BEGIN Exercise data

(* ===== verification/OspfHello.v ===== *)
(** * The OSPF Hello body (core/src/ospf/ospf_packet.cpp)

    The view of a packet and of its Hello body, for both protocol versions, and the
    byte order helpers of ospf_packet.cpp and ospf_interface.cpp. *)

From S2P Require Import Prelude Arena.

Module OspfHello.
Import Arena.

Definition version_two : Z := 2.
Definition version_three : Z := 3.
Definition option_external_routing_capability : Z := 2.
Definition option_address_family : Z := 256.

Inductive PacketType :=
| hello | database_description | link_state_request | link_state_update | link_state_acknowledgment.
#[export] Instance PacketType_eq_dec : EqDecision PacketType.
Proof. solve_decision. Defined.

(** What the interface reads of a parsed packet. *)
Record PacketView := mkPacket {
  payload : list Z;
  p_router_id : Z;
  p_area_id : Z;
  p_type : PacketType;
  p_version : Z;
  p_instance_id : Z
}.

Record HelloView := mkHello {
  h_network_mask : Z;
  h_interface_id : Z;
  h_designated_router : Z;
  h_backup_designated_router : Z;
  h_neighbors : list Z;
  h_dead_interval_seconds : Z;
  h_options : Z;
  h_hello_interval_seconds : Z;
  h_router_priority : Z;
  h_version : Z
}.

(** ** Byte order *)

Definition read16 (bytes : list Z) (offset : Z) : Z :=
  u16 (Z.lor (Z.shiftl (get bytes offset) 8) (get bytes (offset + 1))).

Definition read32 (bytes : list Z) (offset : Z) : Z :=
  Z.lor (Z.lor (Z.lor (Z.shiftl (get bytes offset) 24) (Z.shiftl (get bytes (offset + 1)) 16))
               (Z.shiftl (get bytes (offset + 2)) 8))
        (get bytes (offset + 3)).

Definition write16 (output : list Z) (offset value : Z) : list Z :=
  put (put output offset (u8 (Z.shiftr value 8))) (offset + 1) (u8 value).

Definition write24 (output : list Z) (offset value : Z) : list Z :=
  put (put (put output offset (u8 (Z.shiftr value 16))) (offset + 1) (u8 (Z.shiftr value 8)))
    (offset + 2) (u8 value).

Definition write32 (output : list Z) (offset value : Z) : list Z :=
  put (put (put (put output offset (u8 (Z.shiftr value 24)))
                (offset + 1) (u8 (Z.shiftr value 16)))
           (offset + 2) (u8 (Z.shiftr value 8)))
      (offset + 3) (u8 value).

(** ** Parsing *)

Definition parse_hello (packet : PacketView) : option HelloView :=
  let p := payload packet in
  if negb (bool_decide (p_type packet = hello)) || (size p <? 20) || negb ((size p - 20) mod 4 =? 0) then None
  else if p_version packet =? version_two then
    Some (mkHello (read32 p 0) 0 (read32 p 12) (read32 p 16) (drop 20 p) (read32 p 8) (get p 6) (read16 p 4)
            (get p 7) version_two)
  else
    Some (mkHello 0 (read32 p 0) (read32 p 12) (read32 p 16) (drop 20 p) (read16 p 10)
            (Z.lor (Z.lor (Z.shiftl (get p 5) 16) (Z.shiftl (get p 6) 8)) (get p 7)) (read16 p 8) (get p 4)
            version_three).

Definition hello_neighbor (h : HelloView) (index : Z) : option Z :=
  if size (h_neighbors h) / 4 <=? index then None else Some (read32 (h_neighbors h) (index * 4)).

End OspfHello.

END Exercise data

_Exercise brief_
Keep every word the same and copy out all of the entries.

_Exercise answer_
(* ===== verification/OspfHello.v ===== *)
(** * The OSPF Hello body (core/src/ospf/ospf_packet.cpp)

    The view of a packet and of its Hello body, for both protocol versions, and the
    byte order helpers of ospf_packet.cpp and ospf_interface.cpp. *)

From S2P Require Import Prelude Arena.

Module OspfHello.
Import Arena.

Definition version_two : Z := 2.
Definition version_three : Z := 3.
Definition option_external_routing_capability : Z := 2.
Definition option_address_family : Z := 256.

Inductive PacketType :=
| hello | database_description | link_state_request | link_state_update | link_state_acknowledgment.
#[export] Instance PacketType_eq_dec : EqDecision PacketType.
Proof. solve_decision. Defined.

(** What the interface reads of a parsed packet. *)
Record PacketView := mkPacket {
  payload : list Z;
  p_router_id : Z;
  p_area_id : Z;
  p_type : PacketType;
  p_version : Z;
  p_instance_id : Z
}.

Record HelloView := mkHello {
  h_network_mask : Z;
  h_interface_id : Z;
  h_designated_router : Z;
  h_backup_designated_router : Z;
  h_neighbors : list Z;
  h_dead_interval_seconds : Z;
  h_options : Z;
  h_hello_interval_seconds : Z;
  h_router_priority : Z;
  h_version : Z
}.

(** ** Byte order *)

Definition read16 (bytes : list Z) (offset : Z) : Z :=
  u16 (Z.lor (Z.shiftl (get bytes offset) 8) (get bytes (offset + 1))).

Definition read32 (bytes : list Z) (offset : Z) : Z :=
  Z.lor (Z.lor (Z.lor (Z.shiftl (get bytes offset) 24) (Z.shiftl (get bytes (offset + 1)) 16))
               (Z.shiftl (get bytes (offset + 2)) 8))
        (get bytes (offset + 3)).

Definition write16 (output : list Z) (offset value : Z) : list Z :=
  put (put output offset (u8 (Z.shiftr value 8))) (offset + 1) (u8 value).

Definition write24 (output : list Z) (offset value : Z) : list Z :=
  put (put (put output offset (u8 (Z.shiftr value 16))) (offset + 1) (u8 (Z.shiftr value 8)))
    (offset + 2) (u8 value).

Definition write32 (output : list Z) (offset value : Z) : list Z :=
  put (put (put (put output offset (u8 (Z.shiftr value 24)))
                (offset + 1) (u8 (Z.shiftr value 16)))
           (offset + 2) (u8 (Z.shiftr value 8)))
      (offset + 3) (u8 value).

(** ** Parsing *)

Definition parse_hello (packet : PacketView) : option HelloView :=
  let p := payload packet in
  if negb (bool_decide (p_type packet = hello)) || (size p <? 20) || negb ((size p - 20) mod 4 =? 0) then None
  else if p_version packet =? version_two then
    Some (mkHello (read32 p 0) 0 (read32 p 12) (read32 p 16) (drop 20 p) (read32 p 8) (get p 6) (read16 p 4)
            (get p 7) version_two)
  else
    Some (mkHello 0 (read32 p 0) (read32 p 12) (read32 p 16) (drop 20 p) (read16 p 10)
            (Z.lor (Z.lor (Z.shiftl (get p 5) 16) (Z.shiftl (get p 6) 8)) (get p 7)) (read16 p 8) (get p 4)
            version_three).

Definition hello_neighbor (h : HelloView) (index : Z) : option Z :=
  if size (h_neighbors h) / 4 <=? index then None else Some (read32 (h_neighbors h) (index * 4)).

End OspfHello.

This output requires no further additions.